== Segment start ==

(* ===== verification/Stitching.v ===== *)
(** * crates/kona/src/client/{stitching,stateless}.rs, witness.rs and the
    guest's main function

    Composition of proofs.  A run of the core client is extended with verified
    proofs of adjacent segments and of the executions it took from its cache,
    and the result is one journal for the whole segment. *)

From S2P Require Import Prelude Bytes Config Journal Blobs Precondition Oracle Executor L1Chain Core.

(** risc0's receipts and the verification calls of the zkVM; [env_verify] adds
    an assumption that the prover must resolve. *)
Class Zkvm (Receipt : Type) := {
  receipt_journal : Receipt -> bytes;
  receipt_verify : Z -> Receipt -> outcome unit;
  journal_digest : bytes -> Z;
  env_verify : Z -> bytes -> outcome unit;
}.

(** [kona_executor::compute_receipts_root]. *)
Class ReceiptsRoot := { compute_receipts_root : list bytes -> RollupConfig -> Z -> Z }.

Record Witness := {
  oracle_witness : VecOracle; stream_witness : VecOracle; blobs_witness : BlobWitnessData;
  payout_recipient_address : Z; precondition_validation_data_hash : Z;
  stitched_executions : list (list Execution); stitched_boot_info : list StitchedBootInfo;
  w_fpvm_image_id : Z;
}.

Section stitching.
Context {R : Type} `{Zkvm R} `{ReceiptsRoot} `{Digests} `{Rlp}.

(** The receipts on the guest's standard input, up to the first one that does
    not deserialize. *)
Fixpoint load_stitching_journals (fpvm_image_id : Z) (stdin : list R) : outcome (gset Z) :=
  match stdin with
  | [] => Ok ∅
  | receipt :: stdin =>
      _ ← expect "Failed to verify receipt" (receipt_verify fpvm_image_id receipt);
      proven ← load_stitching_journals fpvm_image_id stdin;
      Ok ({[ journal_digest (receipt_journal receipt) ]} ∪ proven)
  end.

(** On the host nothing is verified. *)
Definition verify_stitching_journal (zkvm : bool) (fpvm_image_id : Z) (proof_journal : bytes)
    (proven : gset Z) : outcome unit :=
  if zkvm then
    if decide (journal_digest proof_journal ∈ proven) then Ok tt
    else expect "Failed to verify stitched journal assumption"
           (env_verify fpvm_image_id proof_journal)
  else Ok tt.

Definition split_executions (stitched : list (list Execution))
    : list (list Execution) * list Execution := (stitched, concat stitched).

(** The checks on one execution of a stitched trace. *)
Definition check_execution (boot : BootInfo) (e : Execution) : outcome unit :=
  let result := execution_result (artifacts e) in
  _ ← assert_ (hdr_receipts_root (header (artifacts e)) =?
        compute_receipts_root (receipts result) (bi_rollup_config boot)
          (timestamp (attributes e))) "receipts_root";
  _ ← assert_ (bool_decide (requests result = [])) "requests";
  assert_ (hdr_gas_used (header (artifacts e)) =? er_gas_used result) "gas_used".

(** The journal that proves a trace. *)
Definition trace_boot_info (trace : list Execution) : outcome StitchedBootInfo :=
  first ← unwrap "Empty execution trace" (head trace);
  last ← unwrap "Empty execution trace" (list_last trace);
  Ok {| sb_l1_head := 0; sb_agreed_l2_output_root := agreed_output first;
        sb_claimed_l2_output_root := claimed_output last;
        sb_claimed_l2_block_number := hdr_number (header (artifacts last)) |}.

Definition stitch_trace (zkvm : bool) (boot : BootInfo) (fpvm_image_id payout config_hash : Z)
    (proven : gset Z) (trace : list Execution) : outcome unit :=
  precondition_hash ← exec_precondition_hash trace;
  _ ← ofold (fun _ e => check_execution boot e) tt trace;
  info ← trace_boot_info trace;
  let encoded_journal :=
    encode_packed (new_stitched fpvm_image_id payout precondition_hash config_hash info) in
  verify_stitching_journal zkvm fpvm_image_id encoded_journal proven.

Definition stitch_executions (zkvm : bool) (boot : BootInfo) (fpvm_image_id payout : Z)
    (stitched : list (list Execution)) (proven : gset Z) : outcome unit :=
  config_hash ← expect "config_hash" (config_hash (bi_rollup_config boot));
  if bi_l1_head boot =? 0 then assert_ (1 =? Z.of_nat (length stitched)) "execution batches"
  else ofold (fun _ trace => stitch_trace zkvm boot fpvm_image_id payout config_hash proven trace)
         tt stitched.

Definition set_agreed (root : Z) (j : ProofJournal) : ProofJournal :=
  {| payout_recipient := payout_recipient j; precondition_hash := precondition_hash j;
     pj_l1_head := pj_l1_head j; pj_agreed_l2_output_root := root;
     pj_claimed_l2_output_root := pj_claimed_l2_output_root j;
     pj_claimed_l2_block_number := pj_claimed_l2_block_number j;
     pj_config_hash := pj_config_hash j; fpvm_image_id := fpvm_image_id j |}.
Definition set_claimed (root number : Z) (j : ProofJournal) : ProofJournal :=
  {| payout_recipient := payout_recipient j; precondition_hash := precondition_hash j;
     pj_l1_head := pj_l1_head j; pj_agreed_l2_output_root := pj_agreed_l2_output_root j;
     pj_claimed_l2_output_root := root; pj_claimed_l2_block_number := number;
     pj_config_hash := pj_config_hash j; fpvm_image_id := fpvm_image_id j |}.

== Segment end ==
== Segment start ==

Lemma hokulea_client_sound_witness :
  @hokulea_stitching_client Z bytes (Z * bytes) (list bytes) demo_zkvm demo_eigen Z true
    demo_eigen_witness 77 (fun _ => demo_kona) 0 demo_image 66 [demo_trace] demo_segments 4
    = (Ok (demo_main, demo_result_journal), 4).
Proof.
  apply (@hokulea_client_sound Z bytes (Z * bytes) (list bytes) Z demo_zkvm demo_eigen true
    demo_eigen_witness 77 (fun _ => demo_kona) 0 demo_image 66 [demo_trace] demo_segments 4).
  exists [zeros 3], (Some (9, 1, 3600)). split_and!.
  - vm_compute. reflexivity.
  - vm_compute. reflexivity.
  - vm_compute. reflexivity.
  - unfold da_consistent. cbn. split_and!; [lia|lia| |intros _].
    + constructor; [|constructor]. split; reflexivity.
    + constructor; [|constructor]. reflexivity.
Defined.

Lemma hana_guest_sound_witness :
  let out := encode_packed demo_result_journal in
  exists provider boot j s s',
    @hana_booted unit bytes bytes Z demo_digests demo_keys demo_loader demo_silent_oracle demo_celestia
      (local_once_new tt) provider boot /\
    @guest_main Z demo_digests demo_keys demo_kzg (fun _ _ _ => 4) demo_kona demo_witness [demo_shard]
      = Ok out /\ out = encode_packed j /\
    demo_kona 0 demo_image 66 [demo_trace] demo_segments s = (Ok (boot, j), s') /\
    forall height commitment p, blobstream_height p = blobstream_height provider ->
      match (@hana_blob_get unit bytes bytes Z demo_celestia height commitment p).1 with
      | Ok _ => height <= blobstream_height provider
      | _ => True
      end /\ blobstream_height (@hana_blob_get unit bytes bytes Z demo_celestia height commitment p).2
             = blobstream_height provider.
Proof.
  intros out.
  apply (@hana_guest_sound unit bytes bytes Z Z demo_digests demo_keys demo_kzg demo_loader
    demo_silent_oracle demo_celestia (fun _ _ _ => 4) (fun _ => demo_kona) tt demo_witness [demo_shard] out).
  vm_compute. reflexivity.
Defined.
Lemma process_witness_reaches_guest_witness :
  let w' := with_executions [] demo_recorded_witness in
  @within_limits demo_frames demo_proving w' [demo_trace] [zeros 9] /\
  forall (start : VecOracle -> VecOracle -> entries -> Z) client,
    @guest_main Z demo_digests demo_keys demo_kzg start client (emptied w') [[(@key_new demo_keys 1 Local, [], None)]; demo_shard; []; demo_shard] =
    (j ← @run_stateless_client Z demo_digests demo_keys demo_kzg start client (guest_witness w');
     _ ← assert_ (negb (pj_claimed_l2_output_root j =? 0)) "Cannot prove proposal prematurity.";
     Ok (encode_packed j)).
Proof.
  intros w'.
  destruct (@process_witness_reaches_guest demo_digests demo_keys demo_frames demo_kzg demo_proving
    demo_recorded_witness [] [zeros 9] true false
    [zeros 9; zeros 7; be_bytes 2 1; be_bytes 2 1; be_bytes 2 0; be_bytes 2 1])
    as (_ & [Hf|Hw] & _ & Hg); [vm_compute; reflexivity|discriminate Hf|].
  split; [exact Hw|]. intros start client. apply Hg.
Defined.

== Segment end ==
== Segment start ==

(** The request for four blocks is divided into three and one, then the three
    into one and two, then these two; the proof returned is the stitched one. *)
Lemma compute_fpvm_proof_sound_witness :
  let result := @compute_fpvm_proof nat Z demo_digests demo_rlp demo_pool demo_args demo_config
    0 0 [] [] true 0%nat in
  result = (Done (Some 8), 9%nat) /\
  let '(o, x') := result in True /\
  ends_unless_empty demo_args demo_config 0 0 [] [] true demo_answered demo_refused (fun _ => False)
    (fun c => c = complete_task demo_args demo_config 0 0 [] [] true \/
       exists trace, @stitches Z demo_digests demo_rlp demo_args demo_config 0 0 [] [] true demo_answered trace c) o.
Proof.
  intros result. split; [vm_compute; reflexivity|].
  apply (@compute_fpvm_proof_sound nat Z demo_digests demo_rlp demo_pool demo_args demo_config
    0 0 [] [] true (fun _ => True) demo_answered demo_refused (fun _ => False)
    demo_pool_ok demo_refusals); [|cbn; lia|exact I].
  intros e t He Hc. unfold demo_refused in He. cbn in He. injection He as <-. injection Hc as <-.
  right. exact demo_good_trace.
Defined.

== Segment end ==

Retype the portion of the data above that starts on the line with "constructor; [|constructor]. reflexivity." and finishes on the line with "demo_kona 0 demo_image", including both of those lines.

--- Reply to the task ---
    + constructor; [|constructor]. reflexivity.
Defined.

Lemma hana_guest_sound_witness :
  let out := encode_packed demo_result_journal in
  exists provider boot j s s',
    @hana_booted unit bytes bytes Z demo_digests demo_keys demo_loader demo_silent_oracle demo_celestia
      (local_once_new tt) provider boot /\
    @guest_main Z demo_digests demo_keys demo_kzg (fun _ _ _ => 4) demo_kona demo_witness [demo_shard]
      = Ok out /\ out = encode_packed j /\
    demo_kona 0 demo_image 66 [demo_trace] demo_segments s = (Ok (boot, j), s') /\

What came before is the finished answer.